儿童过敏性鼻炎启动过程中miR-375对AhR/TSLP/ILC2轴的调节作用

Activated group 2 innate lymphoid cells (ILC2) have emerged as the critical factor for the initiation of allergic cascade. However, the underlying regulation has not been fully understood. In or previous study, we demonstrated that miR molecules such as miR-146a is able to play a suppressive role in allergen-induced local allergic response in nasal epithelium (Sci Rep, 2015). Based on the findings that allergen can induce thymic stromal lymphopoietin (TSLP) production in cultured airway epithelial cells, and TSLP can activate ILC2 in allergic airway inflammation, and bioinformatics analysis and preliminary indicated miR-375 can target AhR, a negative modulator of TSLP, we hypothesized epithelial cell-derived miR-375 plays an essential role in the initiation of local allergic response by targeting AhR/TSLP/ILC2 axis, which can be regulated by steroid or curcumin. To address this issue, we plan to examine the expression of miR-375, AhR, TSLP and ILC2 in nasal mucosa of allergic rhinitis or local allergic rhinitis of children patients and mouse model, and evaluate the association of miR-375, AhR, TSLP and ILC2. Moreover, we plan to examine the regulatory effect of miR-375 mimics or inhibitor transfection on allergen-induced TSLP expression cultured epithelial cells, and investigate the effect of lentivirus-contained miR-375 mimics or inhibitor on the level of AhR, TSLP, IL-25 and IL-33, as well as the activation of ILC2 and the histological changed in nasal mucosa of mouse model, thus to confirm miR-375 is able to modulate local allergic response by targeting AhR/TSLP/ILC2 axis. This study will expand our understanding on the molecular mechanism underlying local allergic response in light of ILC2 regulation, and contribute to identify novel molecular target for future improved management.

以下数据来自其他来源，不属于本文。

(** [a*] and [a*?]: recursion on the text. *)
Fixpoint star_states (greedy : bool) (a : atom) (before rest : chars)
    (groups : list (nat * chars)) : list mstate :=
  let here := {| m_before := before; m_rest := rest; m_groups := groups |} in
  match rest with
  | [] => [here]
  | c :: rest' =>
      if atom_matches a c then
        if greedy then star_states greedy a (c :: before) rest' groups ++ [here]
        else here :: star_states greedy a (c :: before) rest' groups
      else [here]
  end.

Fixpoint set_group (n : nat) (text : chars) (groups : list (nat * chars))
    : list (nat * chars) :=
  match groups with
  | [] => [(n, text)]
  | (k, t) :: rest =>
      if (k =? n)%nat then (n, text) :: rest else (k, t) :: set_group n text rest
  end.

Fixpoint get_group (n : nat) (groups : list (nat * chars)) : option chars :=
  match groups with
  | [] => None
  | (k, t) :: rest => if (k =? n)%nat then Some t else get_group n rest
  end.

(** The text between two positions of one subject, the second further
    on. *)
Definition consumed (from to : mstate) : chars :=
  rev (firstn (length (m_before to) - length (m_before from)) (m_before to)).

Fixpoint rmatch (r : regex) (st : mstate) : list mstate :=
  match r with
  | REmpty => [st]
  | RAtom a =>
      match m_rest st with
      | c :: rest => if atom_matches a c then [step st c rest] else []
      | [] => []
      end
  | RBol => if at_line_start st then [st] else []
  | REol => if at_line_end st then [st] else []
  | RSeq r1 r2 => flat_map (rmatch r2) (rmatch r1 st)
  | RAlt r1 r2 => rmatch r1 st ++ rmatch r2 st
  | ROpt greedy r1 => if greedy then rmatch r1 st ++ [st] else st :: rmatch r1 st
  | RStar greedy a => star_states greedy a (m_before st) (m_rest st) (m_groups st)
  | RGroup n r1 =>
      map (fun st' =>
             {| m_before := m_before st'; m_rest := m_rest st';
                m_groups := set_group n (consumed st st') (m_groups st') |})
          (rmatch r1 st)
  end.

(** The match the matcher settles on at one starting position: the first
    end position, or with [must_advance] the first one that is not the
    starting position itself. *)
Definition match_at (r : regex) (before rest : chars) (must_advance : bool)
    : option mstate :=
  let start := {| m_before := before; m_rest := rest; m_groups := [] |} in
  List.find (fun st' => negb must_advance
                        || negb (length (m_before st') =? length before)%nat)
            (rmatch r start).


(** *** Replacement templates

    A template is literal text and group references.  [parse_template]
    follows [re]'s template parser (as of Python 3.12): [\g<number>], a
    backslash and one or two digits, octal escapes, the escapes of
    [a b f n r t v] and of the backslash itself; a backslash before another
    ASCII letter, an unterminated or non-numeric group name and a reference
    to a group the pattern does not have are errors ([None]); a backslash
    before any other character stays as it is. *)
Inductive titem :=
| TLit (c : ascii)
| TGroup (n : nat).

Definition is_octal (c : ascii) : bool :=
  let n := nat_of_ascii c in ((48 <=? n) && (n <=? 55))%nat.

Definition digit_nat (c : ascii) : nat := nat_of_ascii c - 48.

(** A group name: the characters up to the closing [>] and the text after
    it. *)
Fixpoint until_gt (s : chars) : option (chars * chars) :=
  match s with
  | [] => None
  | c :: rest =>
      if Ascii.eqb c ">" then Some ([], rest)
      else match until_gt rest with
           | Some (name, rest') => Some (c :: name, rest')
           | None => None
           end
  end.

Definition decimal_value (name : chars) : nat :=
  fold_left (fun acc c => 10 * acc + digit_nat c) name 0.

Definition template_escape (c : ascii) : option ascii :=
  if Ascii.eqb c "a" then Some "007"%char
  else if Ascii.eqb c "b" then Some "008"%char
  else if Ascii.eqb c "f" then Some "012"%char
  else if Ascii.eqb c "n" then Some "010"%char
  else if Ascii.eqb c "r" then Some "013"%char
  else if Ascii.eqb c "t" then Some "009"%char
  else if Ascii.eqb c "v" then Some "011"%char
  else if Ascii.eqb c "\" then Some "\"%char
  else None.

Definition group_ref (ngroups n : nat) (rest : option (list titem))
    : option (list titem) :=
  if (n <=? ngroups)%nat
  then match rest with Some items => Some (TGroup n :: items) | None => None end
  else None.

Definition lit (c : ascii) (rest : option (list titem)) : option (list titem) :=
  match rest with Some items => Some (TLit c :: items) | None => None end.

Fixpoint parse_template (fuel : nat) (ngroups : nat) (t : chars)
    : option (list titem) :=
  match fuel with
  | O => None
  | S fuel =>
      match t with
      | [] => Some []
      | c0 :: t1 =>
          if negb (Ascii.eqb c0 "\") then lit c0 (parse_template fuel ngroups t1)
          else
            match t1 with
            | [] => None
            | c :: rest =>
                if Ascii.eqb c "g" then
                  match rest with
                  | [] => None
                  | lt :: rest1 =>
                      if Ascii.eqb lt "<" then
                        match until_gt rest1 with
                        | Some (name, rest2) =>
                            match name with
                            | [] => None
                            | _ :: _ =>
                                if forallb Py.is_digit name
                                then group_ref ngroups (decimal_value name)
                                       (parse_template fuel ngroups rest2)
                                else None
                            end
                        | None => None
                        end
                      else None
                  end
                else if Ascii.eqb c "0" then
                  match rest with
                  | d1 :: d2 :: rest2 =>
                      if is_octal d1 && is_octal d2
                      then lit (ascii_of_nat ((8 * digit_nat d1 + digit_nat d2) mod 256))
                             (parse_template fuel ngroups rest2)
                      else if is_octal d1
                      then lit (ascii_of_nat (digit_nat d1))
                             (parse_template fuel ngroups (d2 :: rest2))
                      else lit zero (parse_template fuel ngroups rest)
                  | d1 :: [] =>
                      if is_octal d1
                      then lit (ascii_of_nat (digit_nat d1)) (parse_template fuel ngroups [])
                      else lit zero (parse_template fuel ngroups rest)
                  | [] => lit zero (parse_template fuel ngroups [])
                  end
                else if Py.is_digit c then
                  match rest with
                  | d2 :: rest2 =>
                      if Py.is_digit d2 then
                        match rest2 with
                        | d3 :: rest3 =>
                            if is_octal c && is_octal d2 && is_octal d3 then
                              let v := 64 * digit_nat c + 8 * digit_nat d2 + digit_nat d3 in
                              if (v <=? 255)%nat
                              then lit (ascii_of_nat v) (parse_template fuel ngroups rest3)
                              else None
                            else group_ref ngroups (10 * digit_nat c + digit_nat d2)
                                   (parse_template fuel ngroups rest2)
                        | [] => group_ref ngroups (10 * digit_nat c + digit_nat d2)
                                  (parse_template fuel ngroups rest2)
                        end
                      else group_ref ngroups (digit_nat c) (parse_template fuel ngroups rest)
                  | [] => group_ref ngroups (digit_nat c) (parse_template fuel ngroups rest)
                  end
                else
                  match template_escape c with
                  | Some x => lit x (parse_template fuel ngroups rest)
                  | None =>
                      if is_ascii_letter c then None
                      else lit "\"%char (lit c (parse_template fuel ngroups rest))
                  end
            end
      end
  end.

(** The text a template stands for at a match that went from [start] to
    [stop]; a group that took no part in the match gives the empty
    text. *)
Definition expand_item (start stop : mstate) (i : titem) : chars :=
  match i with
  | TLit c => [c]
  | TGroup 0 => consumed start stop
  | TGroup n =>
      match get_group n (m_groups stop) with
      | Some text => text
      | None => []
      end
  end.

Definition expand (template : list titem) (before rest : chars) (stop : mstate)
    : chars :=
  flat_map (expand_item {| m_before := before; m_rest := rest; m_groups := [] |} stop)
    template.

(** The text of a group at the end of a match, empty when the group took
    no part in it. *)
Definition group_text (n : nat) (stop : mstate) : chars :=
  match get_group n (m_groups stop) with
  | Some text => text
  | None => []
  end.

(** The template that keeps group 1, writes [insert] and keeps group 2. *)
Definition keep_and_insert (insert : chars) : list titem :=
  TGroup 1 :: map TLit insert ++ [TGroup 2].

Definition no_backslash (s : chars) : bool :=
  forallb (fun c => negb (Ascii.eqb c "\")) s.


(** *** [re.sub]

    The subject is read left to right.  [skip = Some k] says that the
    position lies inside the match just replaced, [k] characters before
    its end; otherwise a match is looked for at the position.  A match is
    replaced by the expanded template and the search goes on at its end,
    where an empty match is only accepted after advancing; where there is
    no match the character is copied. *)
Fixpoint sub_scan (r : regex) (template : list titem) (before rest : chars)
    (skip : option nat) {struct rest} : chars :=
  let copy :=
    match rest with
    | [] => []
    | c :: rest' => c :: sub_scan r template (c :: before) rest' None
    end in
  let search :=
    match match_at r before rest false with
    | None => copy
    | Some stop =>
        expand template before rest stop ++
        match length (m_before stop) - length before, rest with
        | _, [] => []
        | S k, c :: rest' => sub_scan r template (c :: before) rest' (Some k)
        | O, c :: rest' =>
            match match_at r before rest true with
            | None => copy
            | Some stop' =>
                expand template before rest stop' ++
                sub_scan r template (c :: before) rest'
                  (Some (length (m_before stop') - length before - 1))
            end
        end
    end in
  match skip with
  | Some (S k) =>
      match rest with
      | [] => []
      | c :: rest' => sub_scan r template (c :: before) rest' (Some k)
      end
  | Some O | None => search
  end.


(** *** Parsing a pattern

    [None] stands for [re.error] and for the constructs left out here:
    an opening brace, [*] and [+] on a group, [?] on an item that can
    match the empty text, back-references, look-around, named groups,
    inline flags, and the escapes [\A \b \B \Z \x \u \N]. *)

Fixpoint nullable (r : regex) : bool :=
  match r with
  | REmpty | RBol | REol | ROpt _ _ | RStar _ _ => true
  | RAtom _ => false
  | RSeq r1 r2 => nullable r1 && nullable r2
  | RAlt r1 r2 => nullable r1 || nullable r2
  | RGroup _ r1 => nullable r1
  end.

2型天然淋巴样细胞（ILC2）活化是气道过敏反应级联启动的关键因素，但其调节机制不明。我们前期的研究证实，miRNA小分子如miR-146a对过敏原诱导的局部黏膜反应有重要抑制作用（Sci Rep, 2015）。最新研究、生物信息学分析和预实验证实miR-375能够作用于TSLP的负性调节基因芳香烃受体（AhR）。我们假设过敏原暴露过程中，上皮细胞来源的miR-375通过抑制AhR导致TSLP/ILC2轴的增强是局部过敏反应级联启动的关键环节。为此，我们拟在检测几类儿童变应性鼻炎患者（AR和LAR）和小鼠模型鼻黏膜组织中miR-375、AhR、TSLP和ILC2的关联性的基础上，通过体外实验和动物实验证实miR-375能够通过AhR/TSLP/ILC2调节鼻黏膜过敏反应级联，可以作为激素或姜黄素的干预靶点。这个研究有助于理解AR发病的局部机制，为建立可能的干预手段寻找到新的分子靶点。

研究表明，变应性鼻炎（AR）患者外周血中II型先天淋巴样细胞（ILC2）的数量和功能显着增加。研究通过体内和体外研究评估miR-375在调控ILC2分化和功能中的作用。通过实时聚合酶链反应（PCR），酶联免疫吸附测定（ELISA）和流式细胞术分别检测和比较了24例AR患者和20例对照者中miR-375、胸腺基质淋巴细胞生成素（TSLP）和ILC2的表达。将miR-375模拟物或抑制剂转染到人鼻上皮细胞（HNEC）中，并通过ELISA检测TSLP的表达。共培养HNEC和ILC2，以探索miR-375对ILC2的作用。建立AR小鼠模型以探索miR-375在体内对ILC2的作用。与对照组相比，AR患者中TSLP，miR-375和ILC2的表达明显更高。升高的miR-375水平也与TSLP和ILC2的表达显着相关。我们发现，用miR-375模拟物转染的HNECs的TSLP表达明显高于用miR-control和miR-375抑制剂转染的TSLP。在共培养系统中，用miR-375模拟物转染的HNEC促进了ILC2产生的II型细胞因子，这种作用能被抗TSLP阻断。我们的结果还表明，miR-375抑制剂可减轻AR小鼠的过敏症状和II型细胞因子的产生。我们的发现表明，miR-375通过TSLP介导了ILC2细胞调节，为AR提供了新的潜在治疗靶标。